_What is being asked_
Locate the line that contains "let e := ((bits / 2 ^ 23) mod 2 ^ 8)%N in" in the entries below, then repeat it and every following line through the line that contains "N0 => S754_nan", exactly, and no others.

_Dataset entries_
┌──

(** What [clear] does to a manager: the log is seeded again with one
    baseline event for every configured skill whose prompt is there, in
    the order of the configuration; the topic index is empty, the session
    has no start time and is not active, no timer is held, and the timer
    that was held is no longer pending. *)
Lemma clear_resets (a : App) :
  let a' := exec clear a in
  let skills := default defaultModes (cfg_availableModes (config (world a))) in
  Forall2 baselineOf (List.filter (loads (world a)) skills) (sessionMemory (session a'))
  /\ topicTags (session a') = ∅
  /\ sessionStartTime (session a') = None
  /\ sessionActive (session a') = false
  /\ sessionTimer (session a') = None
  /\ (forall handle ms, sessionTimer (session a) = Some handle ->
        ~ In (handle, ms) (timers (world a'))).
Proof.
  destruct a as [w s l]. cbv zeta.
  assert (Hrun : exists b,
    exec clear (mkApp w s l) = exec initializeWithSkillPrompts b
    /\ prompts (world b) = prompts w /\ config (world b) = config w
    /\ sessionMemory (session b) = [] /\ topicTags (session b) = ∅
    /\ sessionStartTime (session b) = None /\ sessionActive (session b) = false
    /\ sessionTimer (session b) = None
    /\ forall handle ms, sessionTimer s = Some handle ->
         ~ In (handle, ms) (timers (world b))).
  { unfold exec, clear, bind, onSession, modify, this, gets.
    cbn -[initializeWithSkillPrompts].
    destruct (sessionTimer s) as [h|] eqn:Hh; cbn -[initializeWithSkillPrompts].
    - eexists. split; [reflexivity|]. cbn. repeat split; try done.
      intros handle ms [= <-] Hin. apply filter_In in Hin as [_ Hin].
      cbn in Hin. by rewrite Nat.eqb_refl in Hin.
    - eexists. split; [reflexivity|]. cbn. by repeat split. }
  destruct Hrun as (b & -> & Hp & Hc & Hm & Ht & Hst & Hact & Htm & Hgone).
  rewrite initializeWithSkillPrompts_run.
  destruct (forEach_loadSkill (default defaultModes (cfg_availableModes (config (world b)))) b)
    as (Hsame & new & Hmem & Hnew).
  destruct Hsame as (Hp' & Hc' & Htimers' & _ & Htags' & Hst' & Hact' & Htm' & _).
  rewrite Hm in Hmem. cbn [app] in Hmem. rewrite Hmem, Htags', Hst', Hact', Htm', Htimers'.
  rewrite Hc in *. cbn [world config].
  assert (Hl : loads (world b) = loads w) by (unfold loads; by rewrite Hp).
  rewrite Hl in Hnew. by repeat split.
Qed.
(** * LimeSuiteNG: the SDRDevice streaming interface

    Shallow embedding of [src/include/limesuite/SDRDevice.h].

    The header declares the data carried across the streaming interface
    ([StreamStats], [StreamConfig], [StreamConfig::Extras], [StreamMeta]),
    their constructors (which zero the object with [memset]) and the
    default bodies of the optional GPIO and custom-parameter operations.
    Those are embedded from the C++ text.

    The streaming operations themselves ([StreamSetup], [StreamStart],
    [StreamStop], [StreamRx], [StreamTx], [StreamStatus]) are pure virtual
    in the header.  Their behaviour is taken from the design document of
    the streaming core and lives in the second half of this file, in
    definitions marked "Modelled from the spec". *)

From Stdlib Require Import ZArith NArith List Bool Lia QArith.
From Stdlib Require Import Floats.SpecFloat.
From Stdlib Require Import Strings.Byte Strings.String.
From stdpp Require Import gmap list fin_maps.

Local Open Scope Z_scope.

(** ** Constants of the class *)

Definition MAX_CHANNEL_COUNT : N := 16.
Definition MAX_RFSOC_COUNT : N := 16.

(** ** Raw object memory

    An object is the sequence of its bytes.  [memset] overwrites the first
    [n] bytes, and a field is read back from its offset with the decoder of
    its C++ type.  Offsets and [sizeof] are chosen by the compiler, so they
    are parameters of the constructors (records named [..._layout]). *)

Definition memset (mem : list byte) (c : byte) (n : nat) : list byte :=
  replicate n c ++ drop n mem.

(** [p[i] = c] on raw memory; a write past the end is not modelled. *)
Definition store_byte (mem : list byte) (off : nat) (c : byte) : list byte :=
  <[off := c]> mem.

Definition field_bytes (mem : list byte) (off size : nat) : list byte :=
  take size (drop off mem).

(** Little-endian unsigned value of a byte string. *)
Fixpoint le_unsigned (bs : list byte) : N :=
  match bs with
  | [] => 0%N
  | b :: bs' => (Byte.to_N b + 256 * le_unsigned bs')%N
  end.

(** Two's complement reading of a [w]-bit pattern. *)
Definition to_signed (w : N) (u : N) : Z :=
  if (u <? 2 ^ (w - 1))%N then Z.of_N u else Z.of_N u - 2 ^ Z.of_N w.

Definition load_u8 (mem : list byte) (off : nat) : N := le_unsigned (field_bytes mem off 1).
Definition load_u16 (mem : list byte) (off : nat) : N := le_unsigned (field_bytes mem off 2).
Definition load_u32 (mem : list byte) (off : nat) : N := le_unsigned (field_bytes mem off 4).
Definition load_u64 (mem : list byte) (off : nat) : N := le_unsigned (field_bytes mem off 8).
Definition load_i64 (mem : list byte) (off : nat) : Z := to_signed 64 (load_u64 mem off).

(** [bool]: any non-zero byte reads as [true]. *)
Definition load_bool (mem : list byte) (off : nat) : bool :=
  negb (load_u8 mem off =? 0)%N.

(** IEEE 754 binary32, the C++ [float]. *)
Definition decode_binary32 (bits : N) : spec_float :=
  let sign := N.testbit bits 31 in
  let e := ((bits / 2 ^ 23) mod 2 ^ 8)%N in
  let m := (bits mod 2 ^ 23)%N in
  if (e =? 0)%N then
    match m with
    | N0 => S754_zero sign
    | Npos p => S754_finite sign p (-149)
    end
  else if (e =? 255)%N then
    match m with
    | N0 => S754_infinity sign
    | Npos _ => S754_nan
    end
  else
    match (m + 2 ^ 23)%N with
    | N0 => S754_nan
    | Npos p => S754_finite sign p (Z.of_N e - 150)
    end.

Definition load_float (mem : list byte) (off : nat) : spec_float :=
  decode_binary32 (load_u32 mem off).

(** [uint8_t a[n]] *)
Definition load_u8_array (mem : list byte) (off n : nat) : list N :=
  map (fun i => load_u8 mem (off + i)) (seq 0 n).

(** Pointers are addresses; the null pointer is address zero. *)
Definition pointer : Type := N.
Definition nullptr : pointer := 0%N.

Definition load_ptr (ptr_size : nat) (mem : list byte) (off : nat) : pointer :=
  le_unsigned (field_bytes mem off ptr_size).

(** ** [enum DataFormat] *)

Inductive DataFormat : Type := I16 | I12 | F32.

(** An enumeration object holds an integer; only three values name an
    enumerator. *)
Definition DataFormat_of_N (v : N) : option DataFormat :=
  match v with
  | 0%N => Some I16
  | 1%N => Some I12
  | 2%N => Some F32
  | _ => None
  end.

Definition DataFormat_to_N (f : DataFormat) : N :=
  match f with I16 => 0 | I12 => 1 | F32 => 2 end%N.

(** ** [struct StreamStats] *)

Module StreamStats.

Record t : Type := mk {
  timestamp : N;              (* uint64_t *)
  bytesTransferred : Z;       (* int64_t *)
  packets : Z;                (* int64_t *)
  FIFO_filled : spec_float;   (* float *)
  dataRate_Bps : spec_float;  (* float *)
  txDataRate_Bps : spec_float;(* float *)
  overrun : N;                (* uint32_t *)
  underrun : N;               (* uint32_t *)
  loss : N;                   (* uint32_t *)
  late : N;                   (* uint32_t *)
  isTx : bool
}.

Record layout : Type := mk_layout {
  sizeof : nat;
  off_timestamp : nat;
  off_bytesTransferred : nat;
  off_packets : nat;
  off_FIFO_filled : nat;
  off_dataRate_Bps : nat;
  off_txDataRate_Bps : nat;
  off_overrun : nat;
  off_underrun : nat;
  off_loss : nat;
  off_late : nat;
  off_isTx : nat
}.

(** Every field lies inside the object. *)
Definition layout_ok (L : layout) : Prop :=
  (off_timestamp L + 8 <= sizeof L /\
   off_bytesTransferred L + 8 <= sizeof L /\
   off_packets L + 8 <= sizeof L /\
   off_FIFO_filled L + 4 <= sizeof L /\
   off_dataRate_Bps L + 4 <= sizeof L /\
   off_txDataRate_Bps L + 4 <= sizeof L /\
   off_overrun L + 4 <= sizeof L /\
   off_underrun L + 4 <= sizeof L /\
   off_loss L + 4 <= sizeof L /\
   off_late L + 4 <= sizeof L /\
   off_isTx L + 1 <= sizeof L)%nat.

(** The typed view of the object stored in [mem]. *)
Definition load (L : layout) (mem : list byte) : t :=
  {| timestamp := load_u64 mem (off_timestamp L);
     bytesTransferred := load_i64 mem (off_bytesTransferred L);
     packets := load_i64 mem (off_packets L);
     FIFO_filled := load_float mem (off_FIFO_filled L);
     dataRate_Bps := load_float mem (off_dataRate_Bps L);
     txDataRate_Bps := load_float mem (off_txDataRate_Bps L);
     overrun := load_u32 mem (off_overrun L);
     underrun := load_u32 mem (off_underrun L);
     loss := load_u32 mem (off_loss L);
     late := load_u32 mem (off_late L);
     isTx := load_bool mem (off_isTx L) |}.

(** [StreamStats() { memset(this, 0, sizeof(StreamStats)); }]
    [raw] is the storage the object is constructed in. *)
Definition ctor_mem (L : layout) (raw : list byte) : list byte :=
  memset raw x00 (sizeof L).

Definition ctor (L : layout) (raw : list byte) : t := load L (ctor_mem L raw).

(** The layout of the Itanium C++ ABI on a 64-bit target. *)
Definition lp64 : layout :=
  {| sizeof := 56;
     off_timestamp := 0; off_bytesTransferred := 8; off_packets := 16;
     off_FIFO_filled := 24; off_dataRate_Bps := 28; off_txDataRate_Bps := 32;
     off_overrun := 36; off_underrun := 40; off_loss := 44; off_late := 48;
     off_isTx := 52 |}.

End StreamStats.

└──

_Reply_
  let e := ((bits / 2 ^ 23) mod 2 ^ 8)%N in
  let m := (bits mod 2 ^ 23)%N in
  if (e =? 0)%N then
    match m with
    | N0 => S754_zero sign
    | Npos p => S754_finite sign p (-149)
    end
  else if (e =? 255)%N then
    match m with
    | N0 => S754_infinity sign
    | Npos _ => S754_nan
    end
  else
    match (m + 2 ^ 23)%N with
    | N0 => S754_nan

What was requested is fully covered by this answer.